EXERCISE MATERIAL below:

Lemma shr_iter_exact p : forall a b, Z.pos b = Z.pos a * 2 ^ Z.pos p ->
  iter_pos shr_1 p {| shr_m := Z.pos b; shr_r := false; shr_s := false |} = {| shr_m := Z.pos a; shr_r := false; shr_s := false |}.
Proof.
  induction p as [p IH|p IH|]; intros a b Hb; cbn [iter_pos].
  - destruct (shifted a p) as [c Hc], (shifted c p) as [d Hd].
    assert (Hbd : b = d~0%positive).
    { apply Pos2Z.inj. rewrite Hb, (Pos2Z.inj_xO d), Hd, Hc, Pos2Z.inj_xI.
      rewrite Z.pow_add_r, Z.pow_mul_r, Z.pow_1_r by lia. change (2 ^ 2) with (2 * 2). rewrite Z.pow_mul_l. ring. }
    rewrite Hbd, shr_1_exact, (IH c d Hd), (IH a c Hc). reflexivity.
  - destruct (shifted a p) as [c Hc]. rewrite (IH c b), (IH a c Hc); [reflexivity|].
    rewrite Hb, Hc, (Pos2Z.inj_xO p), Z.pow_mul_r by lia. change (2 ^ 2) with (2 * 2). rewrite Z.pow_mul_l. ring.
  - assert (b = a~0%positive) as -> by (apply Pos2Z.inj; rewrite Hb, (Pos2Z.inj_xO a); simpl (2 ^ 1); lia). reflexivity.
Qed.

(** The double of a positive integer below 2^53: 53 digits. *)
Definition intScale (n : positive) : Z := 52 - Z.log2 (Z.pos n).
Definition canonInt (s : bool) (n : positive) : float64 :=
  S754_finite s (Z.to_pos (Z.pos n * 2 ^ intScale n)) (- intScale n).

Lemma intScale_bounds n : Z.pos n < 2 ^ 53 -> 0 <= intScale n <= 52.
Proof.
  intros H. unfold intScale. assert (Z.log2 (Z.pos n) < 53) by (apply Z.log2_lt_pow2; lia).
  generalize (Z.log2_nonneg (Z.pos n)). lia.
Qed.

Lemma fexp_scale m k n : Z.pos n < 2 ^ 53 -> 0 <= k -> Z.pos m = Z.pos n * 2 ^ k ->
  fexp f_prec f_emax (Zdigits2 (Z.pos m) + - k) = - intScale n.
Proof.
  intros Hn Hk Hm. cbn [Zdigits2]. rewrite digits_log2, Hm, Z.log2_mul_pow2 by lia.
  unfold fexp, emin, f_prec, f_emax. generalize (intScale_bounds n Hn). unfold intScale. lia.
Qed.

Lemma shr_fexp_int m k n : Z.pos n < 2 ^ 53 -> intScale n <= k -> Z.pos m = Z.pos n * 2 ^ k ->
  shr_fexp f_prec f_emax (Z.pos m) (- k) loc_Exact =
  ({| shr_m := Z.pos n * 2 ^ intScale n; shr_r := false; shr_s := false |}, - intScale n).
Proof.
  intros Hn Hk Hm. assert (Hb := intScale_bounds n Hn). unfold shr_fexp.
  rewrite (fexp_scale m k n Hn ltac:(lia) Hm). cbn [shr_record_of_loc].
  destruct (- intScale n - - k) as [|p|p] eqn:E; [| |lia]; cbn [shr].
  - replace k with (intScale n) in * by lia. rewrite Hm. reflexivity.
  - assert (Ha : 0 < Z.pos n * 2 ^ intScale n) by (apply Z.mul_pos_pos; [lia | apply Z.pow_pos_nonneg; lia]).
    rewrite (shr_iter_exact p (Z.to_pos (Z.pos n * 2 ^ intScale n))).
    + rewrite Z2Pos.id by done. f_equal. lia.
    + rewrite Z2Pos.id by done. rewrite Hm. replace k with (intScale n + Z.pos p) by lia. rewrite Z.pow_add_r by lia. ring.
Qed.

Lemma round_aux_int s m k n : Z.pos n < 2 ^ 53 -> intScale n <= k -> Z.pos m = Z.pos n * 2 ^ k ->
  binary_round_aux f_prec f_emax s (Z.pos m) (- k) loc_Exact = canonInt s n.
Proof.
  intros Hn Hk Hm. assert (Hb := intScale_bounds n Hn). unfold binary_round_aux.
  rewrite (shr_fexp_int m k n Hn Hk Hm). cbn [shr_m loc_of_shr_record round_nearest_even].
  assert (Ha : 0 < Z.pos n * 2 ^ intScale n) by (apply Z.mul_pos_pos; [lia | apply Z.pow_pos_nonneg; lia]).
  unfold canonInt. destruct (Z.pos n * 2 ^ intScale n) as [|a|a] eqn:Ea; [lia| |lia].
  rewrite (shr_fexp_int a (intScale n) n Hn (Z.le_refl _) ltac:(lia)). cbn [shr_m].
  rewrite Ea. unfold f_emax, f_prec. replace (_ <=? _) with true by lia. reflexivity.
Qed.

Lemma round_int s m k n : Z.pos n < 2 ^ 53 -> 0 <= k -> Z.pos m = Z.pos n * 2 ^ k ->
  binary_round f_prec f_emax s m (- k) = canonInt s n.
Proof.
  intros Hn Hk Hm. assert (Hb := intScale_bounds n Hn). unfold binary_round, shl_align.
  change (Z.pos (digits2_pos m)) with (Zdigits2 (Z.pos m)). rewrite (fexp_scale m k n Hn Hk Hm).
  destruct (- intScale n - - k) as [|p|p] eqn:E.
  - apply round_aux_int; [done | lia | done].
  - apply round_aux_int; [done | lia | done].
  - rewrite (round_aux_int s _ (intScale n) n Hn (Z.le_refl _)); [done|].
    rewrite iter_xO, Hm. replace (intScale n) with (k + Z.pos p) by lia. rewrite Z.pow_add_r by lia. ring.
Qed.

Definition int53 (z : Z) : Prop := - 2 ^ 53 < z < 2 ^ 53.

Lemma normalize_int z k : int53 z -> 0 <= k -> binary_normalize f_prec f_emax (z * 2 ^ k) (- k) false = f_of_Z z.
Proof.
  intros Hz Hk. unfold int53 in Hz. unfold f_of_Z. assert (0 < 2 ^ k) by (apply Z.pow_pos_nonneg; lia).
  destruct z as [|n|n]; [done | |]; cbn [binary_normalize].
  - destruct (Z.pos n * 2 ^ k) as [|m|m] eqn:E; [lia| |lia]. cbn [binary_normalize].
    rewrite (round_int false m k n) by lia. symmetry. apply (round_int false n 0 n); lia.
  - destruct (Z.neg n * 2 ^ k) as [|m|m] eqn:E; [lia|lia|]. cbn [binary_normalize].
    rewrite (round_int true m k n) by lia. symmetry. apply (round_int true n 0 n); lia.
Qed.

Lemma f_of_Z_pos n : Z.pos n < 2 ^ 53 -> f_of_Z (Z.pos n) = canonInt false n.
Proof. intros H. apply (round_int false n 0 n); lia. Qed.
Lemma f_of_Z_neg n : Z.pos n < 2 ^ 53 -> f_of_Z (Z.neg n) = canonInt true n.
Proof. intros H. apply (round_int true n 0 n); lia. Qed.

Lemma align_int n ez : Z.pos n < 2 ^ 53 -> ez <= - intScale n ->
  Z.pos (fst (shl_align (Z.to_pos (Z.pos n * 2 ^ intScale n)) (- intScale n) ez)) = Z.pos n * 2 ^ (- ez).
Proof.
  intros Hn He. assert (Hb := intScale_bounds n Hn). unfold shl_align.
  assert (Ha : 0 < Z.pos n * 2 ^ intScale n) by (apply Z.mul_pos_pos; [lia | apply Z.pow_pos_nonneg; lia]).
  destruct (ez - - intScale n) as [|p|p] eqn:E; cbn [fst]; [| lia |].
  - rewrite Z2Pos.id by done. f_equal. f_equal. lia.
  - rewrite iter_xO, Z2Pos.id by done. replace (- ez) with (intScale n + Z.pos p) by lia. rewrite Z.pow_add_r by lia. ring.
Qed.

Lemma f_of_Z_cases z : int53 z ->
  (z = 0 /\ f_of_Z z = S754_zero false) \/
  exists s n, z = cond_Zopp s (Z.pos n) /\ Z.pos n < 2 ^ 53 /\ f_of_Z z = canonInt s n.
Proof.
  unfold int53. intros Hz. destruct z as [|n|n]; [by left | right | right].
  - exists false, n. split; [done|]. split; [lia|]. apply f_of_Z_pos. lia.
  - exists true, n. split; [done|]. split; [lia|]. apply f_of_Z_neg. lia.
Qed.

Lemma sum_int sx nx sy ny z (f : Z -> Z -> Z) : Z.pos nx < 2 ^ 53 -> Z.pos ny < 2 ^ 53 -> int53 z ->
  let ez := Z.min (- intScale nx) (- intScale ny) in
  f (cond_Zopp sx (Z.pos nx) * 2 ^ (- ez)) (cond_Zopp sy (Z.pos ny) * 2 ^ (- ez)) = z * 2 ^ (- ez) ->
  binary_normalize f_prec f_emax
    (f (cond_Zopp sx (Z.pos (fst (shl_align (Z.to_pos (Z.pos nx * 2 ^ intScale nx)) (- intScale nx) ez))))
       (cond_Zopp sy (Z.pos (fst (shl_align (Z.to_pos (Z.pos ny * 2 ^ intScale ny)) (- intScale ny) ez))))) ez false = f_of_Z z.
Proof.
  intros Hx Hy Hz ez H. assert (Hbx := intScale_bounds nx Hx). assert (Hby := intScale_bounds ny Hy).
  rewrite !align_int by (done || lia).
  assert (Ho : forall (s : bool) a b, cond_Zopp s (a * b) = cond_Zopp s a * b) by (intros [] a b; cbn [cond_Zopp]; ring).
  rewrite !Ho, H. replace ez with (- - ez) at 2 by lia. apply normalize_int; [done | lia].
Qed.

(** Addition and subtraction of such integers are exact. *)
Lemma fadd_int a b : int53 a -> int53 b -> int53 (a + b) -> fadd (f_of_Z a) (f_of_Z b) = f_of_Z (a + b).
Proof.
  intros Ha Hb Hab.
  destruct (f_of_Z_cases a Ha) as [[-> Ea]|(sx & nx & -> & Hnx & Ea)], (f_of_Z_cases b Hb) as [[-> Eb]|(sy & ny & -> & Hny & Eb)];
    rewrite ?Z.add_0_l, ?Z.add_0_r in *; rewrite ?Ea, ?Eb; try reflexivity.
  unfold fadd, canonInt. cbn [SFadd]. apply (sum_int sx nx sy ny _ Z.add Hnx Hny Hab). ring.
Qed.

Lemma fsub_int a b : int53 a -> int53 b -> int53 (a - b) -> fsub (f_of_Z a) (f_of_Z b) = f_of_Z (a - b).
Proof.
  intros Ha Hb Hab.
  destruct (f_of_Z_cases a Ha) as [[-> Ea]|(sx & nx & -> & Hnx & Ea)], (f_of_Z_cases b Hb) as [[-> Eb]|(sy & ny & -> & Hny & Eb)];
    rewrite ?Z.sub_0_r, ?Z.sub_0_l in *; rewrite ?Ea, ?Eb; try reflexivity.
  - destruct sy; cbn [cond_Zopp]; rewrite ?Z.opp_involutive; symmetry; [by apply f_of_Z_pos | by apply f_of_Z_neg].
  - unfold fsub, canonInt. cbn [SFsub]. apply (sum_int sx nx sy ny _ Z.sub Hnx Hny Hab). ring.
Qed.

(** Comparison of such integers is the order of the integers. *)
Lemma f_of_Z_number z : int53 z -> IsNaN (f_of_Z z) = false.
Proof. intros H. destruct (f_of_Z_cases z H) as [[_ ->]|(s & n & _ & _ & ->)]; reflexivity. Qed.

End of EXERCISE MATERIAL.
EXERCISE MATERIAL below:

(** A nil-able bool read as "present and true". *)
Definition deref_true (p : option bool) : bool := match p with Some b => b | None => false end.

End of EXERCISE MATERIAL.

* WORK TO COMPLETE
What is the number of lines in the records that contain "fsub"? State that number alone.

* ANSWER SECTION
2